Communication. Crossing the Tay by train and heading back north toward Cottarton, I find myself asking whether we understand what the word means. I’ve spent a couple of hours by mama’s bed and we hardly exchanged a word. Certainly there’s been no exchange of what would pass as information. Neither was there any activity that you’d normally associate with thinking, or the activity of thought. Yet we communicated.

From a few feet away, she greets me with a broad smile, but no words. She knows who I am and my name. To speak it requires energy, something that she doesn’t have much of. She’s conserving it. I start to talk, telling her about our house, what we’re doing, about the children --- all the stuff that I feel she wants to know about. She listens politely but I have the impression that my talking tires her. It takes effort to pay attention to words and to parse them. She doesn’t mind me talking; it’s okay with her, but it’s not strictly necessary. In any case, she can’t reply using words. For two months now she hasn’t had that ability. She can’t tell us what she’s been thinking of during that time but I suspect that she’s come to a new understanding, that words and language are overrated. She’s just as happy with Amber and I sitting close by and saying nothing.
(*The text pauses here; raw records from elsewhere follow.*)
(** * VARTA acoustic drone detector: a shallow embedding of the firmware

    The development follows the firmware's own layout:
    - [Machine]: the 32-bit integers and the millisecond clock of the target;
    - [AlertManager] (alert_manager.h): the buzzer / vibration pattern player;
    - [AudioProcessor] (audio_processor.h): Hann window, mel filterbank and
      mel spectrogram;
    - [DirectionEstimator] (direction_estimator.h): cross-correlation, TDOA to
      azimuth and circular smoothing;
    - [Main] (main.cpp): globals, rolling spectrogram buffer, inference glue
      and the orchestrator [loop].

    Definitions come first; the lemmas and theorems follow. *)

From Stdlib Require Import ZArith List Bool Lia QArith Qreals Reals Lra Sorted.
From Stdlib Require Import Floats.SpecFloat.
Import ListNotations.
Local Open Scope Z_scope.

(* ===================================================================== *)
(** * Machine model *)
(* ===================================================================== *)

Module Machine.

(** [unsigned long] is 32 bits wide on the ESP32-S3. *)
Definition ULONG_MOD : Z := 2 ^ 32.

(** Conversion of an [int] to [unsigned long]: reduction modulo 2^32. *)
Definition to_ulong (z : Z) : Z := z mod ULONG_MOD.

(** Subtraction of two [unsigned long] values, with its wrap-around. *)
Definition usub (a b : Z) : Z := (a - b) mod ULONG_MOD.

(** [millis()] read at true time [T] (milliseconds since boot, unbounded):
    the counter wraps every 2^32 ms. *)
Definition millis (T : Z) : Z := T mod ULONG_MOD.

(** A 32-bit two's complement [int] holding the mathematical value [z]. *)
Definition to_int (z : Z) : Z := (z + 2 ^ 31) mod 2 ^ 32 - 2 ^ 31.

(** The digital output lines: the level last written to each pin. *)
Definition GPIO : Type := Z -> bool.

Definition HIGH : bool := true.
Definition LOW : bool := false.

Definition digitalWrite (pin : Z) (level : bool) (g : GPIO) : GPIO :=
  fun p => if p =? pin then level else g p.

End Machine.

(* ===================================================================== *)
(** * Arithmetic on [float] *)
(* ===================================================================== *)

(** The firmware computes on [float] (and briefly on [double]).  Its
    functions are written once, over the interface below, and read at two
    instances: [binary32], IEEE 754 single precision with round to nearest
    even, which evaluates them bit for bit, and [real], exact arithmetic on
    the real numbers, in which the numerical properties are stated. *)
Class FloatOps (F : Type) : Type := {
  lit : Q -> F;                (* a decimal literal such as [0.3f] *)
  of_int : Z -> F;             (* conversion of an [int] *)
  fadd : F -> F -> F;
  fsub : F -> F -> F;
  fmul : F -> F -> F;
  fdiv : F -> F -> F;
  fneg : F -> F;               (* unary minus *)
  fsqrt : F -> F;
  fltb : F -> F -> bool;       (* [<]  *)
  fleb : F -> F -> bool;       (* [<=] *)
  feqb : F -> F -> bool;       (* [==] *)
  trunc_int : F -> Z;          (* the cast [(int)x] *)
  ceil_int : F -> Z            (* [(int)ceil(x)] *)
}.

(** The functions of the C math library the firmware calls, and Arduino's
    constant [PI]. *)
Class Libm (F : Type) : Type := {
  fcos : F -> F;
  flog10 : F -> F;
  fpow : F -> F -> F;
  fatan2 : F -> F -> F;
  PI_const : F
}.

Declare Scope fl_scope.
Delimit Scope fl_scope with fl.
Infix "+" := fadd : fl_scope.
Infix "-" := fsub : fl_scope.
Infix "*" := fmul : fl_scope.
Infix "/" := fdiv : fl_scope.
Notation "- x" := (fneg x) : fl_scope.
Infix "<?" := fltb : fl_scope.
Infix "<=?" := fleb : fl_scope.
Infix "==?" := feqb (at level 70) : fl_scope.

Section FloatHelpers.
Context {F : Type} {FO : FloatOps F}.
Local Open Scope fl_scope.

(** [a > b], [a >= b] and [a != b], as C++ evaluates them. *)
Definition fgtb (a b : F) : bool := b <? a.
Definition fgeb (a b : F) : bool := b <=? a.
Definition fneb (a b : F) : bool := negb (a ==? b).

(** [std::max] on [float] (Arduino.h of the ESP32 core brings [std::max] and
    [std::min] into scope): [(a < b) ? b : a]. *)
Definition fmax (a b : F) : F := if a <? b then b else a.

(** Arduino's macro [constrain(amt, low, high)] on [float]. *)
Definition fconstrain (amt low high : F) : F :=
  if amt <? low then low else if fgtb amt high then high else amt.

(** A C array of [float]: reading [a[i]] and writing [a[i] = v].  An index
    outside the array, which C leaves undefined, reads as 0 and writes
    nothing. *)
Definition aget (a : list F) (i : Z) : F :=
  if (i <? 0)%Z then of_int 0 else nth (Z.to_nat i) a (of_int 0).

Fixpoint list_set (n : nat) (v : F) (a : list F) : list F :=
  match a, n with
  | [], _ => []
  | _ :: a', O => v :: a'
  | x :: a', S n' => x :: list_set n' v a'
  end.

Definition aset (a : list F) (i : Z) (v : F) : list F :=
  if (i <? 0)%Z then a else list_set (Z.to_nat i) v a.

End FloatHelpers.

(** Arduino's macro [constrain] and [std::min] on [int]. *)
Definition zconstrain (amt low high : Z) : Z :=
  if amt <? low then low else if high <? amt then high else amt.

Definition zmin (a b : Z) : Z := if b <? a then b else a.

(** The integers [lo, lo+1, ..., hi-1]: the values the counter of
    [for (int k = lo; k < hi; k++)] takes. *)
Definition zrange (lo hi : Z) : list Z :=
  map (fun i => lo + Z.of_nat i) (seq 0 (Z.to_nat (hi - lo))).

(** [for (int k = lo; k < hi; k++) body], on a state [S]. *)
Definition for_loop {S : Type} (lo hi : Z) (body : Z -> S -> S) (s : S) : S :=
  fold_left (fun s k => body k s) (zrange lo hi) s.

(** The arduinoFFT library is not part of the firmware's sources.  The three
    calls [windowing(Rectangle, Forward)], [compute(Forward)] and
    [complexToMagnitude()] are taken together as one function from the real
    input buffer [_vReal] (of [_fftSize] samples, [_vImag] being zero) to the
    buffer of magnitudes they leave in [_vReal], read back as [float]. *)
Class ArduinoFFT (F : Type) : Type := {
  fft_magnitude : list F -> list F
}.

(** ** IEEE 754 single precision *)

Module Binary32.

Definition prec : Z := 24.
Definition emax : Z := 128.

Definition binary32 : Type := spec_float.

Definition b32_of_Z (z : Z) : binary32 := binary_normalize prec emax z 0 false.

(** A decimal literal [n/d] with [n] and [d] representable is the correctly
    rounded quotient. *)
Definition b32_lit (q : Q) : binary32 :=
  SFdiv prec emax (b32_of_Z (Qnum q)) (b32_of_Z (Z.pos (Qden q))).

(** [(int)x]: truncation toward zero (0 where C leaves the cast undefined). *)
Definition b32_trunc (x : binary32) : Z :=
  match x with
  | S754_finite s m e =>
      let v := if 0 <=? e then Z.pos m * 2 ^ e else Z.pos m / 2 ^ (- e) in
      if s then - v else v
  | _ => 0
  end.

(** [(int)ceil(x)]. *)
Definition b32_ceil (x : binary32) : Z :=
  match x with
  | S754_finite s m e =>
      if 0 <=? e then (if s then - (Z.pos m * 2 ^ e) else Z.pos m * 2 ^ e)
      else if s then - (Z.pos m / 2 ^ (- e))
      else - ((- Z.pos m) / 2 ^ (- e))
  | _ => 0
  end.

#[export] Instance b32_ops : FloatOps binary32 := {
  lit := b32_lit;
  of_int := b32_of_Z;
  fadd := SFadd prec emax;
  fsub := SFsub prec emax;
  fmul := SFmul prec emax;
  fdiv := SFdiv prec emax;
  fneg := SFopp;
  fsqrt := SFsqrt prec emax;
  fltb := SFltb;
  fleb := SFleb;
  feqb := SFeqb;
  trunc_int := b32_trunc;
  ceil_int := b32_ceil
}.

End Binary32.

(** ** Exact real arithmetic *)

Module Real.

Definition Rltb (x y : R) : bool := if Rlt_dec x y then true else false.
Definition Rleb (x y : R) : bool := if Rle_dec x y then true else false.
Definition Reqb (x y : R) : bool := if Req_dec_T x y then true else false.

(** [(int)x] truncates toward zero; [Int_part] is the floor. *)
Definition Rtrunc (x : R) : Z :=
  if Rle_dec 0 x then Int_part x else (- Int_part (- x))%Z.

Definition Rceil (x : R) : Z := (- Int_part (- x))%Z.

#[export] Instance real_ops : FloatOps R := {
  lit := Q2R;
  of_int := IZR;
  fadd := Rplus;
  fsub := Rminus;
  fmul := Rmult;
  fdiv := Rdiv;
  fneg := Ropp;
  fsqrt := sqrt;
  fltb := Rltb;
  fleb := Rleb;
  feqb := Reqb;
  trunc_int := Rtrunc;
  ceil_int := Rceil
}.

(** [atan2(y, x)]: the angle of the point (x, y), in (-PI, PI]. *)
Definition Ratan2 (y x : R) : R :=
  if Rlt_dec 0 x then atan (y / x)
  else if Rlt_dec x 0 then
         (if Rle_dec 0 y then atan (y / x) + PI else atan (y / x) - PI)
  else if Rlt_dec 0 y then PI / 2
  else if Rlt_dec y 0 then - PI / 2
  else 0.

#[export] Instance real_libm : Libm R := {
  fcos := cos;
  flog10 := fun x => (ln x / ln 10)%R;
  fpow := Rpower;
  fatan2 := Ratan2;
  PI_const := PI
}.

(** The magnitudes of the discrete Fourier transform of a real buffer:
    [|sum_n v[n] * exp(-2 PI i k n / N)|] at each bin [k] of [0..N-1]. *)
Fixpoint Rsum (f : nat -> R) (n : nat) : R :=
  match n with
  | O => 0%R
  | S n' => (Rsum f n' + f n')%R
  end.

Definition dft_magnitude (v : list R) : list R :=
  let N := length v in
  map (fun k =>
         let re := Rsum (fun n => nth n v 0 * cos (2 * PI * INR k * INR n / INR N))%R N in
         let im := Rsum (fun n => nth n v 0 * sin (2 * PI * INR k * INR n / INR N))%R N in
         sqrt (re * re + im * im))
      (seq 0 N).

#[export] Instance real_fft : ArduinoFFT R := {
  fft_magnitude := dft_magnitude
}.

End Real.

(* ===================================================================== *)
(** * alert_manager.h *)
(* ===================================================================== *)

Module AlertManager.
Import Machine.

(** The private members of [class AlertManager] that the pulse player uses
    (the members of the blocking tone player are left out with it). *)
Record t : Type := mk {
  _buzzerPin : Z;
  _vibrationPin : Z;
  _alertActive : bool;
  _hapticOnly : bool;
  _alertStartTime : Z;   (* unsigned long *)
  _alertDuration : Z;    (* int *)
  _pulseState : bool;
  _lastPulseTime : Z;    (* unsigned long *)
  _pulseOnTime : Z;      (* int *)
  _pulseOffTime : Z      (* int *)
}.

(** [AlertManager::AlertManager()] *)
Definition init : t :=
  mk (-1) (-1) false false 0 0 false 0 100 100.

(** [AlertManager::begin] *)
Definition begin (buzzerPin vibrationPin : Z) (a : t) (g : GPIO) : t * GPIO :=
  let a := mk buzzerPin vibrationPin (_alertActive a) (_hapticOnly a)
              (_alertStartTime a) (_alertDuration a) (_pulseState a)
              (_lastPulseTime a) (_pulseOnTime a) (_pulseOffTime a) in
  let g := digitalWrite (_buzzerPin a) LOW g in
  let g := digitalWrite (_vibrationPin a) LOW g in
  (a, g).

(** [AlertManager::stopAlert] *)
Definition stopAlert (a : t) (g : GPIO) : t * GPIO :=
  let a := mk (_buzzerPin a) (_vibrationPin a) false (_hapticOnly a)
              (_alertStartTime a) (_alertDuration a) (_pulseState a)
              (_lastPulseTime a) (_pulseOnTime a) (_pulseOffTime a) in
  let g := digitalWrite (_buzzerPin a) LOW g in
  let g := digitalWrite (_vibrationPin a) LOW g in
  (a, g).

(** [AlertManager::update]; [now] is the value [millis()] returns. *)
Definition update (now : Z) (a : t) (g : GPIO) : t * GPIO :=
  if negb (_alertActive a) then (a, g)
  else if (0 <? _alertDuration a)
          && (to_ulong (_alertDuration a) <=? usub now (_alertStartTime a))
  then stopAlert a g
  else if to_ulong (if _pulseState a then _pulseOnTime a else _pulseOffTime a)
          <=? usub now (_lastPulseTime a)
  then
    let a := mk (_buzzerPin a) (_vibrationPin a) (_alertActive a) (_hapticOnly a)
                (_alertStartTime a) (_alertDuration a) (negb (_pulseState a))
                now (_pulseOnTime a) (_pulseOffTime a) in
    if _pulseState a then
      let g := if negb (_hapticOnly a) then digitalWrite (_buzzerPin a) HIGH g else g in
      let g := digitalWrite (_vibrationPin a) HIGH g in
      (a, g)
    else
      let g := digitalWrite (_buzzerPin a) LOW g in
      let g := digitalWrite (_vibrationPin a) LOW g in
      (a, g)
  else (a, g).

(** [AlertManager::triggerAlert]; [now1] and [now2] are the values of its two
    [millis()] calls, in program order. *)
Definition triggerAlert (durationMs : Z) (now1 now2 : Z) (a : t) (g : GPIO) : t * GPIO :=
  let a := mk (_buzzerPin a) (_vibrationPin a) true false
              now1 durationMs true now2 100 50 in
  let g := digitalWrite (_buzzerPin a) HIGH g in
  let g := digitalWrite (_vibrationPin a) HIGH g in
  (a, g).

(** [AlertManager::triggerHapticOnly] *)
Definition triggerHapticOnly (durationMs : Z) (now1 now2 : Z) (a : t) (g : GPIO) : t * GPIO :=
  let a := mk (_buzzerPin a) (_vibrationPin a) true true
              now1 durationMs true now2 150 100 in
  let g := digitalWrite (_vibrationPin a) HIGH g in
  (a, g).

(** [AlertManager::isAlerting] *)
Definition isAlerting (a : t) : bool := _alertActive a.

(** A run of [update()] calls, one per clock reading of [nows]. *)
Definition updates (nows : list Z) (s : t * GPIO) : t * GPIO :=
  fold_left (fun s now => update now (fst s) (snd s)) nows s.

(** The pulse phase an [update()] at [now] leaves, stated from the cadence:
    the phase flips exactly when the current phase has lasted its configured
    time ([onMs] while on, [offMs] while off). *)
Definition cadence_phase (onMs offMs : Z) (now : Z) (a : t) : bool :=
  if (if _pulseState a then onMs else offMs) <=? usub now (_lastPulseTime a)
  then negb (_pulseState a) else _pulseState a.

(** ** The blocking tone player *)

(** What the tone player did, in order: a tone of [frequency] Hz held for
    [ms] milliseconds, or a pause of [ms] milliseconds.  [delay()] takes its
    argument as an unsigned 32-bit number. *)
Inductive Sound : Type :=
| Tone (frequency : Z) (ms : Z)
| Pause (ms : Z).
For several minutes we sit in silence. It’s more difficult for me than for her, as my mind whirls with countless thoughts. Should I ask her this? What might I say that would elicit more response than my previous conversation? I tell her of a recent dream I had of Tata. She smiles hearing his name. In the dream he was back in Old Scone Nursery with me, ploughing a field and then marking it out for a new sowing. I ask her if she misses him. She nods.

We’ve visited on other days when she has been even less responsive. One evening after such a visit, Amber asked me, “What touchstone does she have with reality?” "Only us," I say. Lying in a hospital ward, she’s not sure why she’s there; how long she's been there, or what is home. She points at other patients; her eyes appear to ask who they are. People she ought to know? At times her memories may be so jumbled up that she doesn't know who she is.

The following morning we brought her several photographs. Mama lit up like a candle seeing the picture of her husband and of her parents. As if they were all paying her a personal visit. A veil had drawn aside to reveal her as she once was. She started to talk, not too clearly, but using two or three words. “Are you cold?” she asked. “How is the house?” Again I was tempted to talk, tell her everything while the going was good. About how we spent Christmas, but I realized that my conversation tired her.

I'd brought with me a volume of Czeslav Milosz’s poems,so I read her one of my favourites, in Polish. My translation follows:

HOPE

Hope exists when you believe
That Earth is not a dream but a living body
That your sight, touch and ear don’t lie
And all things that you’ve known
Are but a garden in whose gate you stand.

You cannot enter, but it is surely there.
If we could see clearer and more wisely
We'd find many a new flower and star
In the garden of the world.

Some say that the eye deceives us,
That there’s nothing there; we only think there is.
But those people don’t have hope.
They think that when their back is turned
The entire world will vanish
As if abducted by the hands of a thief.

While I read the poem she smiled, nodding when I spoke a line that meant something to her. After I’d finished she looked away.

“Are you tired?” I said.

She shook her head, and replied, clearer than she'd spoken yet, “I’m thinking.”